Study material: Begin

(* ===== verification/TestsConnection.v ===== *)
(** * TestsConnection: the unit tests of the connection task

    [handler/connection.rs], [mod tests]; see [Suite.v].  Three tests start a
    thread that waits for the session to appear, changes it and signals it.
    The thread runs under the registry lock, so it acts between two steps of
    the task; the tests are replayed with the thread acting after every
    possible number of steps. *)

From S2P Require Import Prelude External Reference Keyed Transport Frame Topics RateLimit.
From S2P Require Import Session Registry Invariants Retained Router Connect Subscribe Publish.
From S2P Require Import Disconnect Connection Suite TestsCore.

Open Scope Z_scope.

Module TestsConnection.
Import Frame Session Registry Notify Command Publish Connection TestsCore.

Abbreviation MAX_SESSIONS := 8%nat (only parsing).
Abbreviation MAX_SUBS := 32%nat (only parsing).
Abbreviation MAX_INFLIGHT := 16%nat (only parsing).
Abbreviation MAX_RETAINED := 64%nat (only parsing).
Abbreviation INBOUND_N := 8%nat (only parsing).
Abbreviation MAX_PACKET_SIZE := 512%nat (only parsing).

(** ** The transport: reads wait for data until the test calls [finish] *)
Record AsyncMockTransport := {
  am_rx : list (list Z);
  am_tx : list (list Z);
  am_eof : bool;
  am_closed : bool;
}.
Definition am_new : AsyncMockTransport :=
  {| am_rx := []; am_tx := []; am_eof := false; am_closed := false |}.
Definition am_feed (t : AsyncMockTransport) (data : list Z) : AsyncMockTransport :=
  {| am_rx := am_rx t ++ [data]; am_tx := am_tx t; am_eof := am_eof t; am_closed := am_closed t |}.
Definition am_finish (t : AsyncMockTransport) : AsyncMockTransport :=
  {| am_rx := am_rx t; am_tx := am_tx t; am_eof := true; am_closed := am_closed t |}.

Definition am_read (t : AsyncMockTransport) (n : nat)
  : option (result unit (list Z)) * AsyncMockTransport :=
  match am_rx t with
  | chunk :: queue =>
      let read_len := Nat.min n (length chunk) in
      let queue := if decide (read_len < length chunk)%nat
                   then drop read_len chunk :: queue else queue in
      (Some (Ok (take read_len chunk)),
       {| am_rx := queue; am_tx := am_tx t; am_eof := am_eof t; am_closed := am_closed t |})
  | [] => (if am_eof t then Some (Ok []) else None, t)
  end.
Definition am_write (t : AsyncMockTransport) (buf : list Z) : result unit unit * AsyncMockTransport :=
  (Ok tt, {| am_rx := am_rx t; am_tx := am_tx t ++ [buf]; am_eof := am_eof t;
             am_closed := am_closed t |}).
Definition am_close (t : AsyncMockTransport) : AsyncMockTransport :=
  {| am_rx := am_rx t; am_tx := am_tx t; am_eof := true; am_closed := true |}.

#[global] Instance async_mock_transport : Transport AsyncMockTransport unit.
Proof.
  refine {| t_read := am_read; t_write := am_write; t_close := am_close |}.
  intros t n bs t'. unfold am_read. destruct (am_rx t); [destruct (am_eof t)|];
    intros; simplify_eq; simpl; [lia|]. rewrite length_take. lia.
Defined.

(** The command channel. *)
Definition inbound_send (c : list MqttIntent) (i : MqttIntent) : result unit unit * list MqttIntent :=
  if decide (length c < INBOUND_N)%nat then (Ok tt, c ++ [i]) else (Err tt, c).
#[global] Instance inbound_channel : EmbassyChannel (list MqttIntent).
Proof.
  refine {| chan_cap := INBOUND_N; chan_contents c := c; chan_try_send := inbound_send |}.
  intros c i. unfold inbound_send. by case_decide.
Defined.

Definition config : Config.BrokerConfig := {|
  Config.house_token_username := "house"; Config.house_token_password := "secret";
  Config.rate_capacity := 20; Config.rate_per_sec := 10; Config.max_violations := 50;
  Config.max_outbox_drops := 16; Config.qos1_retry_ms := 5000; Config.qos1_max_retries := 3 |}.
(** [cfg.rate_capacity = 0; cfg.rate_per_sec = 0; cfg.max_violations = 50] *)
Definition limited_config : Config.BrokerConfig := {|
  Config.house_token_username := "house"; Config.house_token_password := "secret";
  Config.rate_capacity := 0; Config.rate_per_sec := 0; Config.max_violations := 50;
  Config.max_outbox_drops := 16; Config.qos1_retry_ms := 5000; Config.qos1_max_retries := 3 |}.
(** [cfg.qos1_retry_ms = 1; cfg.qos1_max_retries = 3] *)
Definition impatient_config : Config.BrokerConfig := {|
  Config.house_token_username := "house"; Config.house_token_password := "secret";
  Config.rate_capacity := 20; Config.rate_per_sec := 10; Config.max_violations := 50;
  Config.max_outbox_drops := 16; Config.qos1_retry_ms := 1; Config.qos1_max_retries := 3 |}.

Definition relay_state : string := "sb/house1/device/relay-1/state".
Definition connect_with_password (cid : string) (keep_alive : Z) (password : string) : Packet :=
  PConnect {| cn_protocol := MQTT311; cn_keep_alive := keep_alive; cn_client_id := cid;
    cn_clean_session := true;
    cn_last_will := Some {| lw_topic := relay_state; lw_message := as_bytes "offline";
                            lw_qos := AtLeastOnce; lw_retain := true |};
    cn_username := Some "house"%string; cn_password := Some (as_bytes password) |}.
Definition connect_packet (cid : string) (keep_alive : Z) : Packet :=
  connect_with_password cid keep_alive "secret".
Definition subscribe_packet (filter : string) (pid : Z) : Packet :=
  PSubscribe {| sub_pid := pid;
                sub_topics := [{| st_topic_path := filter; st_qos := AtMostOnce |}] |}.
Definition publish_packet (topic payload : string) (qospid : QosPid) : Packet :=
  PPublish {| pub_dup := false; pub_qospid := qospid; pub_retain := false;
              pub_topic_name := topic; pub_payload := as_bytes payload |}.

(** ** Running [connection_loop] *)
Definition shared : Type := Broker (list MqttIntent).
Definition machine : Type := shared * AsyncMockTransport * phase.

Definition fresh (clients : list SessionState) : shared :=
  {| b_registry := match registry_of MAX_SESSIONS MAX_INFLIGHT clients with
                   | Some (_, reg) => reg | None => Registry.new MAX_SESSIONS MAX_INFLIGHT end;
     b_retained := Retained.new; b_signals := new_session_signals MAX_SESSIONS; b_handler := [] |}.

(** The client's packets, each fed as one chunk. *)
Definition sends (packets : list Packet) : AsyncMockTransport :=
  foldl (λ t p, am_feed t (encode_packet p)) am_new packets.

(** The clock: 1000 s at the start, 2 ms per step; wake-ups come from the
    signal when it is raised. *)
Definition clock (j : nat) : Instant := secs 1000 + millis (2 * Z.of_nat j).
Definition tick (j : nat) : input := {| in_now := clock j; in_now2 := clock j; in_signal := true |}.

(** Steps [j] to [j + n - 1] of the task. *)
Definition run (cfg : Config.BrokerConfig) (m : machine) (j n : nat) : machine :=
  let '(b, t, p) := m in
  run_conn MAX_SESSIONS MAX_SUBS MAX_INFLIGHT MAX_RETAINED MAX_PACKET_SIZE cfg b t p (tick <$> seq j n).

(** [block_on(connection_loop(...))]: the loop has returned after [n] steps. *)
Definition connection_loop (cfg : Config.BrokerConfig) (b : shared) (t : AsyncMockTransport) (n : nat)
  : option (shared * AsyncMockTransport) :=
  match run cfg (b, t, PhConnect) 0 n with
  | (b, t, PhDone) => Some (b, t)
  | _ => None
  end.

Definition sessions (b : shared) : nat := Registry.len (b_registry b).
Definition find (b : shared) (cid : string) : option SessionId := find_by_client_id (b_registry b) cid.

Definition first_packet_tests : suite := [
  ("reset_empty_session_signals_keeps_active_session_notifications",
   match registry_of MAX_SESSIONS MAX_INFLIGHT [Session.new "active" 60] with
   | Some ([active_id], reg) =>
       let empty_id := S active_id in
       let signals := signal_session (signal_session (new_session_signals MAX_SESSIONS) active_id)
                        empty_id in
       let signals := reset_empty_session_signals MAX_SESSIONS reg signals in
       signaled signals active_id = true ∧ signaled signals empty_id = false
   | _ => False
   end);
  ("non_connect_first_packet_closes_transport",
   match connection_loop config (fresh []) (am_finish (sends [PPingreq])) 20 with
   | Some (b, t) => am_closed t = true ∧ sessions b = 0%nat
   | None => False
   end);
  ("connect_with_invalid_token_leaves_no_session",
   match connection_loop config (fresh [])
           (am_finish (sends [connect_with_password "mobile-app" 60 "wrong"])) 20 with
   | Some (b, t) => head (am_tx t) = Some [0x20; 0x02; 0x00; 0x04] ∧ sessions b = 0%nat
   | None => False
   end);
  ("disconnect_removes_session_from_registry",
   match connection_loop config (fresh [])
           (am_finish (sends [connect_packet "mobile-app" 60; PDisconnect])) 30 with
   | Some (b, _) => find b "mobile-app" = None
   | None => False
   end)]%string.

Definition session_end_tests : suite := [
  ("rate_limit_disconnect_removes_session",
   match connection_loop limited_config (fresh [])
           (am_finish (sends (connect_packet "mobile-app" 60 ::
              repeat (publish_packet "test/topic" "hello" QP_AtMostOnce) 50))) 300 with
   | Some (b, _) => find b "mobile-app" = None
   | None => False
   end);
  ("qos1_publish_sends_puback_to_sender",
   match connection_loop config (fresh [])
           (am_finish (sends [connect_packet "mobile-app" 60;
              publish_packet "test/topic" "hello" (QP_AtLeastOnce 5); PDisconnect])) 40 with
   | Some (_, t) => bool_decide ([0x40; 0x02; 0x00; 0x05] ∈ am_tx t) = true
   | None => False
   end)]%string.

(** ** The tests with a second thread

    The thread's critical section: [None] when it finds nothing to do and
    sleeps, otherwise the broker state it leaves. *)
Definition thread : Type := Instant → shared → option shared.

(** Storing [s] in slot [id] and [outbox_signals[id].signal(())]. *)
Definition poke (b : shared) (reg : SessionRegistry) (id : SessionId) (s : SessionState) : shared :=
  set_signals (set_registry b (put reg id s)) (signal_session (b_signals b) id).

(** The thread acts after [k] steps; [n] more steps follow.  [None]: it found
    nothing to do then. *)
Definition with_thread (cfg : Config.BrokerConfig) (act : thread) (m : machine) (k n : nat)
  : option machine :=
  let '(b, t, p) := run cfg m 0 k in
  b ← act (clock k) b; Some (run cfg (b, t, p) k n).

(** However many of the first [bound] steps the task takes before the thread
    gets hold of the registry: it does get to act, and then [post] holds once
    the loop has returned. *)
Definition for_every_moment (cfg : Config.BrokerConfig) (act : thread) (m : machine)
  (bound n : nat) (post : shared → AsyncMockTransport → bool) : Prop :=
  existsb (λ k, bool_decide (is_Some (with_thread cfg act m k n))) (seq 0 bound) = true ∧
  forallb (λ k, match with_thread cfg act m k n with
                | Some (b, t, PhDone) => post b t
                | Some _ => false
                | None => true
                end) (seq 0 bound) = true.

Definition watcher : SessionState := subscribed "watcher" [(relay_state, AtMostOnce)].

(** [last_activity = now - 120 s] *)
Definition age_session : thread := λ now b,
  id ← find b "mobile-app"; s ← get (b_registry b) id;
  Some (poke b (b_registry b) id (set_last_activity s (now - secs 120))).

(** An unacknowledged publish, sent two seconds ago. *)
Definition plant_inflight : thread := λ now b,
  id ← find b "mobile-app";
  match store_publish_ref (b_registry b) "devices/kitchen/temp" (as_bytes "hello") false with
  | (Ok h, reg) =>
      s ← get reg id;
      match inflight_add MAX_INFLIGHT s {| ie_packet_id := 7; ie_publish := h; ie_qos := AtLeastOnce;
              ie_sent_at := now - secs 2; ie_retries := 0 |} with
      | (Ok _, s) => Some (poke b reg id s)
      | (Err _, _) => None
      end
  | (Err _, _) => None
  end.

Definition keepalive_tests : suite := [
  ("keepalive_expire_publishes_lwt_and_removes_session",
   for_every_moment config age_session
     (fresh [watcher], sends [connect_packet "mobile-app" 60], PhConnect) 20 20
     (λ b _, bool_decide (find b "mobile-app" = None) &&
        match find b "watcher" ≫= get (b_registry b) with
        | Some s => negb (bool_decide (outbox s = []))
        | None => false
        end && bool_decide (Retained.len (b_retained b) = 1%nat)))]%string.

Definition retry_limit_tests : suite := [
  ("qos1_retry_disconnect_removes_session",
   for_every_moment impatient_config plant_inflight
     (fresh [], sends [connect_packet "mobile-app" 60], PhConnect) 20 40
     (λ b _, bool_decide (find b "mobile-app" = None)))]%string.

(** The thread pushes a frame once the subscription is there; when the task has
    written it, the thread disconnects the client. *)
Definition push_hello : thread := λ _ b,
  id ← find b "mobile-app"; s ← get (b_registry b) id;
  if bool_decide (subscriptions s = []) then None
  else
    frame ← vec_from_slice MAX_OUTBOUND_FRAME_SIZE
              (encode_packet (publish_packet "test/topic" "hello" QP_AtMostOnce));
    q ← deque_push_back MAX_OUTBOX_DEPTH (outbox s) {| ob_bytes := frame |};
    Some (poke b (b_registry b) id (set_outbox s q)).

Definition happy_path (k : nat) : option machine :=
  m ← with_thread config push_hello (fresh [], sends [connect_packet "mobile-app" 60;
        subscribe_packet "test/topic" 1], PhConnect) k 20;
  let '(b, t, p) := m in
  if bool_decide (encode_packet (publish_packet "test/topic" "hello" QP_AtMostOnce) ∈ am_tx t)
  then Some (run config (b, am_finish (am_feed t (encode_packet PDisconnect)), p) (k + 20) 20)
  else Some m.

Definition happy_path_tests : suite := [
  ("happy_path_connect_subscribe_outbound_disconnect",
   existsb (λ k, bool_decide (is_Some (happy_path k))) (seq 0 25) = true ∧
   forallb (λ k, match happy_path k with
                 | Some (b, t, PhDone) =>
                     bool_decide ([0x20; 0x02; 0x00; 0x00] ∈ am_tx t) &&
                     bool_decide ([0x90; 0x03; 0x00; 0x01; 0x00] ∈ am_tx t) &&
                     existsb (λ frame, match decode_packet frame with
                       | Some (PPublish p) => bool_decide (pub_topic_name p = "test/topic") &&
                                              bool_decide (pub_payload p = as_bytes "hello")
                       | _ => false
                       end) (am_tx t)
                 | Some _ => false
                 | None => true
                 end) (seq 0 25) = true)]%string.

Lemma connection_tests_pass :
  passes first_packet_tests ∧ passes session_end_tests ∧ passes keepalive_tests ∧
  passes retry_limit_tests ∧ passes happy_path_tests.
Proof. split_and!; replay. Qed.
End TestsConnection.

Study material: End

Work to be completed: Once the line with "(** [cfg.qos1_retry_ms = 1;" is found in the records above, print exactly that line and every line after it through the line with "connect_with_password cid keep_alive".

Exercise solution:
(** [cfg.qos1_retry_ms = 1; cfg.qos1_max_retries = 3] *)
Definition impatient_config : Config.BrokerConfig := {|
  Config.house_token_username := "house"; Config.house_token_password := "secret";
  Config.rate_capacity := 20; Config.rate_per_sec := 10; Config.max_violations := 50;
  Config.max_outbox_drops := 16; Config.qos1_retry_ms := 1; Config.qos1_max_retries := 3 |}.

Definition relay_state : string := "sb/house1/device/relay-1/state".
Definition connect_with_password (cid : string) (keep_alive : Z) (password : string) : Packet :=
  PConnect {| cn_protocol := MQTT311; cn_keep_alive := keep_alive; cn_client_id := cid;
    cn_clean_session := true;
    cn_last_will := Some {| lw_topic := relay_state; lw_message := as_bytes "offline";
                            lw_qos := AtLeastOnce; lw_retain := true |};
    cn_username := Some "house"%string; cn_password := Some (as_bytes password) |}.
Definition connect_packet (cid : string) (keep_alive : Z) : Packet :=
  connect_with_password cid keep_alive "secret".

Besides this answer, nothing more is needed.